(Collected data entries)
(** X10: a comment that is not closed.  With the cursor on [{#], followed by
    a body as above and then the end of the input, a byte 0x01 or a
    newline, [run] emits the pending text as an HTML token and returns with
    [errored] set and one Error token appended, recorded at the position
    left by the flush; its text is [msgCommentNewline] for a newline and
    [msgCommentNotClosed] otherwise. *)
Theorem comment_not_closed (q : Z -> gostring) (fuel : nat) (l : lexer) (body tail : gostring) :
  skipn (pos l) (input l) = str "{#" ++ body ++ tail ->
  (forall c, In c body -> c <> soh /\ c <> newline) ->
  (forall i, (i < length body)%nat ->
     HasPrefix (skipn i (body ++ tail)) (str "#}") = false) ->
  match tail with [] => True | c :: _ => c = soh \/ c = newline end ->
  (length body < fuel)%nat ->
  exists l',
    run q (S fuel) l = Some l'
    /\ errored l' = true
    /\ tokens l' = tokens (flushHTML l)
                   ++ [mkToken TokenError (commentMessage tail)
                         (startline (flushHTML l)) (startcol (flushHTML l))].
Proof.
  intros Hrest Hc Hno Htail Hf.
  destruct (flushHTML_same l) as (Fi & Fp & Fl & Fc & Fe & _).
  cbn [run].
  assert (Ho : HasPrefix (slice_from (input l) (pos l)) (str "{#") = true).
  { apply HasPrefix_spec. unfold slice_from. rewrite Hrest. eauto. }
  rewrite Ho.
  assert (Hr2 : skipn (pos (advance 2 (flushHTML l))) (input (advance 2 (flushHTML l)))
                = body ++ tail).
  { fields. rewrite Fi, Fp, Nat.add_comm, <- skipn_skipn, Hrest. reflexivity. }
  destruct (commentBody_steps body tail (fuel - length body)
              (advance 2 (flushHTML l)) Hr2 Hc Hno) as (w & Ew).
  replace (length body + (fuel - length body))%nat with fuel in Ew by lia.
  rewrite Ew. clear Ew.
  destruct (fuel - length body)%nat as [|f'] eqn:F; [lia|].
  cbn [commentBody].
  set (l1 := set_col _ _).
  assert (Hr3 : skipn (pos l1) (input l1) = tail).
  { subst l1. fields. rewrite Fi, Fp.
    replace (pos l + 2 + length body)%nat with (length body + (pos l + 2))%nat by lia.
    rewrite <- skipn_skipn. fields. rewrite Fi, Fp in Hr2. rewrite Hr2.
    rewrite skipn_app, Nat.sub_diag, skipn_all. reflexivity. }
  destruct tail as [|c tail].
  - assert (He : (length (input l1) <= pos l1)%nat).
    { apply (f_equal (@length ascii)) in Hr3. rewrite length_skipn in Hr3. cbn [length] in Hr3. lia. }
    rewrite peek_at_end by exact He. change (EOF =? EOF) with true. cbv iota.
    eexists. split; [reflexivity|]. subst l1. fields. split; reflexivity.
  - assert (E : nth_error (input l1) (pos l1) = Some c).
    { rewrite <- (Nat.add_0_r (pos l1)), <- nth_error_skipn, Hr3. reflexivity. }
    destruct (peek_at_byte l1 c E) as (r & w1 & -> & Hr).
    destruct Htail as [-> | ->].
    + assert (r = EOF) as ->.
      { destruct Hr as [(_ & ->)|(Hb & _)]; [reflexivity | vm_compute in Hb; congruence]. }
      change (EOF =? EOF) with true. cbv iota.
      eexists. split; [reflexivity|]. subst l1. fields. split; reflexivity.
    + assert (r = byteZ newline) as ->.
      { destruct Hr as [(_ & ->)|(Hb & _)]; [reflexivity | vm_compute in Hb; congruence]. }
      change (byteZ newline =? EOF) with false.
      change (byteZ newline =? byteZ newline) with true. cbv iota.
      eexists. split; [reflexivity|]. subst l1. fields. split; reflexivity.
Qed.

- **ABOUT THIS EXERCISE**
Beginning at the line above with "replace (length body" and finishing at the line with "rewrite skipn_app, Nat.sub_diag, skipn_all.", return each line exactly and return nothing else.

- **RESPONSE**
  replace (length body + (fuel - length body))%nat with fuel in Ew by lia.
  rewrite Ew. clear Ew.
  destruct (fuel - length body)%nat as [|f'] eqn:F; [lia|].
  cbn [commentBody].
  set (l1 := set_col _ _).
  assert (Hr3 : skipn (pos l1) (input l1) = tail).
  { subst l1. fields. rewrite Fi, Fp.
    replace (pos l + 2 + length body)%nat with (length body + (pos l + 2))%nat by lia.
    rewrite <- skipn_skipn. fields. rewrite Fi, Fp in Hr2. rewrite Hr2.
    rewrite skipn_app, Nat.sub_diag, skipn_all. reflexivity. }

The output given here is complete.